Bravo se inmovilizo.
—No debéis temer nada —afirmó ella.
Y se quitó el velo.
—La noche es suave, princesa Hattusa, y propicia la meditación.
—Quería veros a solas, sin testigos.
—Oficialmente, estáis en Tebas.
—Muy perspicaz.
—Vuestra venganza ha sido eficaz.
—¿Mi venganza?
—Me han suspendido, como deseabais.
—No lo comprendo.
—No os burléis más de mi.
—Por el nombre del faraón, no he intervenido contra vos en nada.

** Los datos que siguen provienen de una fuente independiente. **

(* ===== verification/Server.v ===== *)
(** * Server: the HTTP front of the registry, [src/api/server.js]

    An express application: [cors], [express.json()], a logging
    middleware, four routes, an error handler and a catch-all.  [serve]
    is what the application does with one request that reaches the body
    parser: the status and the JSON body it answers with, and the new
    state of the registry.

    ** Model

    - A request is its method, its path and its body.  The body is what
      [express.json()] leaves in [req.body]: an object, of which the model
      keeps the fields whose values are strings ([BodyFields]; other JSON
      values in [email], [userName] or [code] are outside the model), or a
      parse failure ([BodyMalformed]), which express hands to the error
      handler of lines 110-116 before any route or middleware below it
      runs.
    - Routes match as express matches them with its default settings: the
      case of the path is ignored and so is one trailing [/], and a
      [HEAD] request is answered by the handler of [app.get], without
      the body.
    - [serve] is the application from its body parser on (lines 20-123).
      [application] puts the middleware of lines 16-19 before it: of what
      [cors] does the model keeps that it answers a preflight request
      ([OPTIONS]) itself, with status 204 and no body, so that such a
      request reaches neither the body parser nor the logger.  The
      headers it adds to the other answers are not modelled.
    - The logging middleware of lines 23-26 reads the clock once for
      every request that reaches it; the text it prints is not modelled,
      the reading is.  [toISOString] is a parameter.
    - The [catch] blocks of the handlers guard calls that do not throw on
      the modelled inputs; [internalError] is what they would answer. *)

From stdpp Require Import gmap strings list.
From Stdlib Require Import ZArith.
From Stdlib.Strings Require Import Byte Ascii.
From S2P Require Import Prelude JsString Encoding Regex Runtime JsMap JsValue.
From S2P Require Import InviteService.

#[local] Open Scope c2c_scope.
#[local] Open Scope Z_scope.

(** ** Messages *)

(** The methods the application tells apart; [OtherMethod] is [PUT],
    [DELETE] and the rest, for which no route is registered. *)
Inductive Method : Type := GET | POST | HEAD | OPTIONS | OtherMethod.

Inductive Body : Type :=
| BodyMalformed
| BodyFields (fields : list (string * string)).

Record Request : Type := mkRequest {
  method : Method;
  path : string;
  body : Body
}.

Record Response : Type := mkResponse {
  status : Z;
  json : Json
}.

(** What leaves the server: an answer with its body, or a status alone
    (the answer to [HEAD], the answer of [cors] to a preflight
    request). *)
Inductive Sent : Type :=
| WithBody (r : Response)
| StatusOnly (status : Z).

Definition sentStatus (x : Sent) : Z :=
  match x with WithBody r => status r | StatusOnly k => k end.

Definition sentBody (x : Sent) : option Json :=
  match x with WithBody r => Some (json r) | StatusOnly _ => None end.

(** The answer of a handler as it leaves: without its body when the
    request was a [HEAD]. *)
Definition sentOf (m : Method) (r : Response) : Sent :=
  match m with
  | HEAD => StatusOnly (status r)
  | _ => WithBody r
  end.

(** [const { k } = req.body]: the last binding of [k]. *)
Fixpoint bodyField (k : string) (fields : list (string * string))
    : option string :=
  match fields with
  | [] => None
  | (k', v) :: rest =>
      match bodyField k rest with
      | Some v' => Some v'
      | None => if String.eqb k k' then Some v else None
      end
  end.

(** [!x] for a field that is a string or [undefined]. *)
Definition missing (x : option string) : bool :=
  match x with
  | None => true
  | Some s => negb (truthyString s)
  end.

(** ** The objects the service returns, as JSON *)

Definition requestJson (r : RequestResult) : Json :=
  match r with
  | RequestOk message code =>
      JObj [("success", JBool true); ("message", JStr message);
            ("inviteCode", JStr code)]
  | RequestError error =>
      JObj [("success", JBool false); ("error", JStr error)]
  end.

Definition validateJson (r : ValidateResult) : Json :=
  match r with
  | ValidateOk email userName =>
      JObj [("valid", JBool true); ("email", JStr email);
            ("userName", JStr userName)]
  | ValidateError error =>
      JObj [("valid", JBool false); ("error", JStr error)]
  end.

Definition statsJson (s : Stats) : Json :=
  JObj [("total", JNum (total s)); ("used", JNum (statsUsed s));
        ("expired", JNum (expired s)); ("active", JNum (active s))].

(** [result.success] (line 54). *)
Definition requestSucceeded (r : RequestResult) : bool :=
  match r with RequestOk _ _ => true | RequestError _ => false end.

(** ** Routing *)

(** One trailing [/] removed, unless the path is [/]. *)
Definition stripSlash (p : string) : string :=
  let n := String.length p in
  if (1 <? Z.of_nat n) && String.eqb (String.substring (n - 1) 1 p) "/"
  then String.substring 0 (n - 1) p else p.

(** [app.get(pattern, ...)] and [app.post(pattern, ...)] match [p]. *)
Definition routeMatches (pattern p : string) : bool :=
  String.eqb (toLowerCase (stripSlash p)) (toLowerCase pattern).

Section Server.
Context (env : Env) (P : EmailProvider) (toISOString : Z -> string).

(** The error handler (lines 110-116), and the [catch] of a handler. *)
Definition internalError : Response :=
  mkResponse 500
    (JObj [("success", JBool false); ("error", JStr "Internal server error")]).

(** The catch-all (lines 119-123). *)
Definition notFound : Response :=
  mkResponse 404 (JObj [("error", JStr "Endpoint not found")]).

(** [GET /api/health] (lines 29-35). *)
Definition healthHandler : M World Response :=
  let* now := Date_now env in
  ret (mkResponse 200
         (JObj [("status", JStr "healthy");
                ("timestamp", JStr (toISOString now));
                ("service", JStr "curry2cakes-api")])).

(** [POST /api/invite/request] (lines 38-67). *)
Definition inviteRequestHandler (fields : list (string * string))
    : M World Response :=
  let email := bodyField "email" fields in
  let userName := bodyField "userName" fields in
  if missing email then
    ret (mkResponse 400
           (JObj [("success", JBool false);
                  ("error", JStr "Email address is required")]))
  else
    let* result := requestInviteCodeWith env P (default "" email) userName in
    if requestSucceeded result then ret (mkResponse 200 (requestJson result))
    else ret (mkResponse 400 (requestJson result)).

(** [POST /api/invite/validate] (lines 70-93). *)
Definition inviteValidateHandler (fields : list (string * string))
    : M World Response :=
  let code := bodyField "code" fields in
  if missing code then
    ret (mkResponse 400
           (JObj [("valid", JBool false);
                  ("error", JStr "Invite code is required")]))
  else
    let* result := validateInviteCode env (default "" code) in
    ret (mkResponse 200 (validateJson result)).

(** [GET /api/admin/stats] (lines 96-107). *)
Definition statsHandler : M World Response :=
  let* stats := getInviteStats env in
  ret (mkResponse 200 (statsJson stats)).

(** The routes, in the order they are registered (lines 29-123).  A
    route of [app.get] takes [HEAD] requests too. *)
Definition route (m : Method) (p : string) (fields : list (string * string))
    : M World Response :=
  match m with
  | GET | HEAD =>
      if routeMatches "/api/health" p then healthHandler
      else if routeMatches "/api/admin/stats" p then statsHandler
      else ret notFound
  | POST =>
      if routeMatches "/api/invite/request" p then inviteRequestHandler fields
      else if routeMatches "/api/invite/validate" p
      then inviteValidateHandler fields
      else ret notFound
  | OPTIONS | OtherMethod => ret notFound
  end.

(** The application from the body parser on: body parser, logger, routes
    (lines 20-123). *)
Definition serve (req : Request) : M World Response :=
  match body req with
  | BodyMalformed => ret internalError
  | BodyFields fields =>
      let* _ := Date_now env in
      route (method req) (path req) fields
  end.

(** The application (lines 16-123): [cors] ends a preflight request, and
    the answer to a [HEAD] request leaves without its body. *)
Definition application (req : Request) : M World Sent :=
  match method req with
  | OPTIONS => ret (StatusOnly 204)
  | m => let* r := serve req in ret (sentOf m r)
  end.

(** A sequence of requests, served one after the other. *)
Fixpoint serveAll (reqs : list Request) : M World (list Response) :=
  match reqs with
  | [] => ret []
  | r :: rest =>
      let* a := serve r in
      let* bs := serveAll rest in
      ret (a :: bs)
  end.

End Server.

—¿No fui demasiado lejos, según vuestras propias palabras?
—Me horrorizasteis, es cierto, pero me gusta vuestro valor.
—¿Reconocéis que mi gestión estaba justificada?
—Os bastará con una prueba: hablé con el juez principal de Tebas.
—¿Resultado?
—Conoce la verdad, el incidente está cerrado.
—No para mí.
—¿No os basta la opinión de vuestro superior?
—En el caso presente, no.
—Por eso estoy aquí. El juez principal suponía, con razón, que mi visita sería indispensable. Voy a confiaros la verdad, pero exijo vuestro silencio.
—No acepto ninguna coacción.
—Sois intratable.
—¿Esperáis algún compromiso?
—No me apreciáis demasiado, como la mayoría de vuestros compatriotas.
—Deberíais decir: de nuestros compatriotas. Ahora sois egipcia.
—¿Quién puede olvidar los orígenes? Me preocupa la suerte de los hititas traídos a Egipto como prisioneros de guerra. Algunos se integran, otros sobreviven con dificultad. Mi deber es ayudarles; por lo tanto, les he procurado trigo procedente de los silos de mi harén. Mi intendente me advirtió que nuestras reservas se agotarían antes de la próxima cosecha. Me propuso un arreglo con uno de sus colegas de Menfis, estuve de acuerdo. Soy pues la única responsable de esa transferencia.
—¿Estaba informado el jefe de la policía?
—Naturalmente. Alimentar a los más pobres no le pareció criminal.
¿Qué tribunal podía condenarla? Sólo la acusaría de una falta administrativa que, además, recaía en los dos intendentes. Mentmosé negaría, el transportista quedaría fuera del asunto y Hattusa ni siquiera comparecería.
—El juez principal de Tebas y su homólogo menfita han regularizado los documentos —añadió ella—. Si consideráis que el procedimiento es ilegal, sois libre de intervenir. No se ha respetado la letra, os lo concedo, ¿pero no es más importante el espíritu?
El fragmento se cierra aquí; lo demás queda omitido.